This week, the Reserve Bank of Australia (RBA) will announce its monetary policy decision, which is likely to be a straightforward hold.
However, given the weaker-than-expected Q3 national accounts result and the sharper-than-expected decline in wage growth, this month’s monetary policy minutes are likely to set the stage for a potential rate cut at the first meeting in February 2025.
As shown above by CBA, on a six-month annualised rate, wage growth is tracking at 3.2%, consistent with returning inflation sustainably to the RBA’s 2-3% inflation target.
The RBA forecast the Q4 24 wage price index was 3.4% for the year. However, achieving this outcome would require the quarterly wage growth pace to accelerate to 1.0% in Q4 24, a highly improbable scenario.
“By extension, this means the Board’s continued concerns around sticky services inflation appear overdone”, Geareth Aird from CBA. “And it suggests the non-accelerating inflation rate of unemployment (NAIRU)is likely to be comfortably below the RBA’s implied estimate of 4.5%”.
CBA also downgraded its forecast for the Q4 24 trimmed mean CPI to 0.6% for the quarter following the release of the October CPI indicator.
“The component level detail was more favourable than we had anticipated and further removes some upside risks”, noted Aird. “Indeed, we think the risks sits with a 0.5%/qtr Q4 24 trimmed mean outcome”.
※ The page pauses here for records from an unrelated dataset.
Lemma top_read sha d i trackers : info_from_value (BDict d) = Ok i -> flat 3 d -> Forall (fun t => utf8_valid t = true) trackers ->
  Z.of_nat (length (Bencode.to_bytes (top_value (BDict d) trackers))) < 2 ^ 64 ->
  exists t, Torrent.from_bytes sha (Bencode.to_bytes (top_value (BDict d) trackers)) = Ok t /\ Torrent.info_hash t = sha (Bencode.to_bytes (BDict d)) /\ info t = i /\
    Torrent.trackers t = foldl push_new [] trackers.
Proof.
  intros Hi Hd Ht Hl. apply flat_height in Hd as [Sd Hd].
  assert (F : exists m, top_value (BDict d) trackers = BDict m /\ flat 4 m /\ bt_get (bs "info") m = Some (BDict d)).
  { eexists. split; [done|]. assert (T : shape (BList ((fun u => BList [BBytes u]) <$> trackers)) = true /\ (height (BList ((fun u => BList [BBytes u]) <$> trackers)) <= 2)%nat).
    { split; [cbn [shape]; apply forallb_forall; intros w Hw; by apply list_elem_of_In, list_elem_of_fmap in Hw as (c & -> & _)|].
      apply height_BList, Forall_fmap, list.Forall_forall. intros c _. cbn. lia. }
    destruct T as [T1 T2]. split; [|by destruct trackers as [|a [|b l]]].
    destruct trackers as [|a [|b l]]; cbn [length Nat.ltb Nat.leb]; repeat (apply (flat_file_insert 4); [done|solve [lia|cbn; lia]|]); apply flat_nil. }
  destruct F as (m & Em & Fm & Hg). rewrite Em in *. apply flat_height in Fm as [Sm Hm]. pose proof (fits_wf _ Sm Hl) as Wm.
  unfold Torrent.from_bytes, compute_info_hash. rewrite parse_all_back, (canonical_slice m (BDict d)) by (done || unfold MAX_DEPTH; lia). cbn [mbind result_bind].
  unfold torrent_from_value. cbn [as_dict mbind result_bind]. rewrite Hg. cbn [ok_or mbind result_bind]. rewrite Hi. injection Em as Em.
  destruct trackers as [|a [|b l]]; rewrite <- Em; unfold parse_announce_list.
  - eexists. split; [done|]. done.
  - apply list.Forall_cons in Ht as [Ha _]. cbn [length Nat.ltb Nat.leb]. lookups. cbn [as_str as_bytes mbind result_bind]. rewrite Ha. by eexists.
  - cbn [length Nat.ltb Nat.leb]. rewrite (bt_get_insert_ne (bs "announce")), (bt_get_insert (bs "announce-list")) by done. lookups. cbn [as_str as_bytes mbind result_bind]. rewrite (proj1 (proj1 (list.Forall_cons _ _ _) Ht)). cbn [mbind result_bind].
    rewrite tiers_read by done. cbn [mbind result_bind]. eexists. split; [done|]. split_and!; [done|done|].
    unfold Torrent.trackers. cbn [announce announce_list]. rewrite fold_tiers. apply pushed_again. cbn [foldl]. apply pushed_stays.
    assert (Ha : a ∈ push_new [] a) by (by apply list_elem_of_singleton). unfold push_new at 1. destruct (existsb _ _); [done|]. apply elem_of_app. by left.
Qed.

Lemma names_valid dir : forall prefix, Forall (fun c => utf8_valid c = true) prefix -> Forall (fun f => Forall (fun c => utf8_valid c = true) (rel_components f)) (all_files dir prefix).
Proof.
  induction dir as [len data| |entries IH| |] using node_ind'; intros prefix Hp; cbn [all_files]; try constructor.
  induction IH as [|[raw x] entries Hx _ IHl]; cbn [flat_map]; [constructor|]. apply Forall_app. split; [|done].
  assert (Hn : Forall (fun c => utf8_valid c = true) (prefix ++ [to_string_lossy raw])) by (apply Forall_app; split; [done|]; constructor; [apply lossy_valid|constructor]).
  cbn [snd] in Hx. destruct x as [[len data|d| |]|]; try constructor; [done|constructor|]. by apply Hx.
Qed.

(** ** Theorems *)

(** The files a torrent of the input describes. *)
Definition described (node : Node) : list InputFile :=
  match node with RegularFile len data => [mkInput data [] (default 0 len)] | _ => all_files node [] end.

Definition before_file (f g : InputFile) : Prop := components_ltb (rel_components g) (rel_components f) = false.

Lemma input_files_spec node l single : input_files node = Ok (l, single) -> l ≡ₚ described node /\ StronglySorted before_file l /\
  (if single then exists len data, node = RegularFile (Some len) data /\ l = [mkInput data [] len] else exists d, node = Directory d).
Proof.
  unfold input_files. destruct node as [[len|] data|d| |]; try done; [intros [= <- <-]; split_and!; [done|repeat constructor|by eexists _, _]|].
  intros E. apply bind_Ok in E as (fs & Ef & E). destruct (_ =? 0)%nat; [done|]. injection E as <- <-. split_and!; [|apply sort_by_sorted|by eexists].
  - rewrite sort_by_perm. by apply collect_perm.
  - intros x y. apply components_asym.
  - intros x y z. apply components_nlt_trans.
Qed.

Lemma zsum_perm l k : l ≡ₚ k -> zsum l = zsum k.
Proof. unfold zsum. induction 1; cbn; lia. Qed.

#[export] Instance zsum_proper : Proper ((≡ₚ) ==> (=)) zsum.
Proof. intros l k. apply zsum_perm. Qed.

Lemma sound_stream l : Forall sound_file l ->
  Forall2 (fun f d => if_data f = Some d) l ((default [] ∘ if_data) <$> l) /\ Z.of_nat (length (concat ((default [] ∘ if_data) <$> l))) = zsum (if_length <$> l) /\ Forall (fun n => 0 <= n) (if_length <$> l).
Proof.
  induction 1 as [|f l [(d & Ed & El) _] _ (IH1 & IH2 & IH3)]; [by split_and!; try constructor|]. cbn [fmap list_fmap concat]. unfold compose at 1 3. rewrite Ed, El. cbn [default from_option id].
  split_and!; [by constructor|rewrite length_app; unfold zsum in *; cbn; lia|constructor; [lia|done]].
Qed.

(** Every file is below the sum, and its names can be read. *)
Lemma sound_entries l (b : Z) : Forall sound_file l -> zsum (if_length <$> l) < b -> Forall (fun f => Forall (fun c => utf8_valid c = true) (rel_components f)) l ->
  Forall (fun f => 0 <= if_length f < b /\ Forall (fun c => is_unsafe_path_component c = false /\ utf8_valid c = true) (rel_components f)) l.
Proof.
  intros Hs Hz Hu. apply list.Forall_forall. intros f Hf. rewrite list.Forall_forall in Hs, Hu. destruct (Hs f Hf) as [(d & Ed & El) Hc]. split; [|apply list.Forall_and; split; [done|by apply Hu]].
  split; [lia|]. apply elem_of_Permutation in Hf as [k Pk]. rewrite (zsum_perm _ (if_length f :: (if_length <$> k))) in Hz by (by rewrite Pk).
  cbn in Hz. assert (0 <= zsum (if_length <$> k)); [|unfold zsum in *; lia]. apply zsum_nonneg, Forall_fmap, list.Forall_forall. intros g Hg.
  destruct (Hs g) as [(d' & _ & E') _]; [rewrite Pk; by right|]. unfold compose. lia.
Qed.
“Prices gauges from the NAB business survey and S&P Australian PMIs have also moved favourably over the past month”.
Aird predicts that the statement accompanying this week’s decision from the RBA will include some “subtle shifts in language in the dovish direction to acknowledge the recent run of data”.
“We think that the statement accompanying the December on-hold decision is likely to reiterate that ‘the Board is not ruling anything in or out’. Governor Bullock also struck this tone at her most recent speech on 28 November, albeit the speech preceded the Q3 24 national accounts”.
The next major data release is the November labour force survey, which will be out on Thursday, 12 December, two days after the RBA Board’s decision.
“If the data indicates the labour market has loosened over the month, as we anticipate, the RBA can use the December Board Minutes to provide a more dovish tilt in communication”, notes Aird.
Following that, “the Q4 24 CPI (due 29 January) could be the ‘smoking gun’ that gives the green light for a February rate cut (FebruaryBoard decision on 18/2)”.
“That is our expectation and we continue to hold our base case that the RBA will commence an easing cycle in February 2025”, notes Aird.
Indeed, after last week’s poor Q3 national accounts data, financial markets brought forward their forecasts for the first interest rate cut.
They now assign a roughly even chance of a 0.25% cut in February.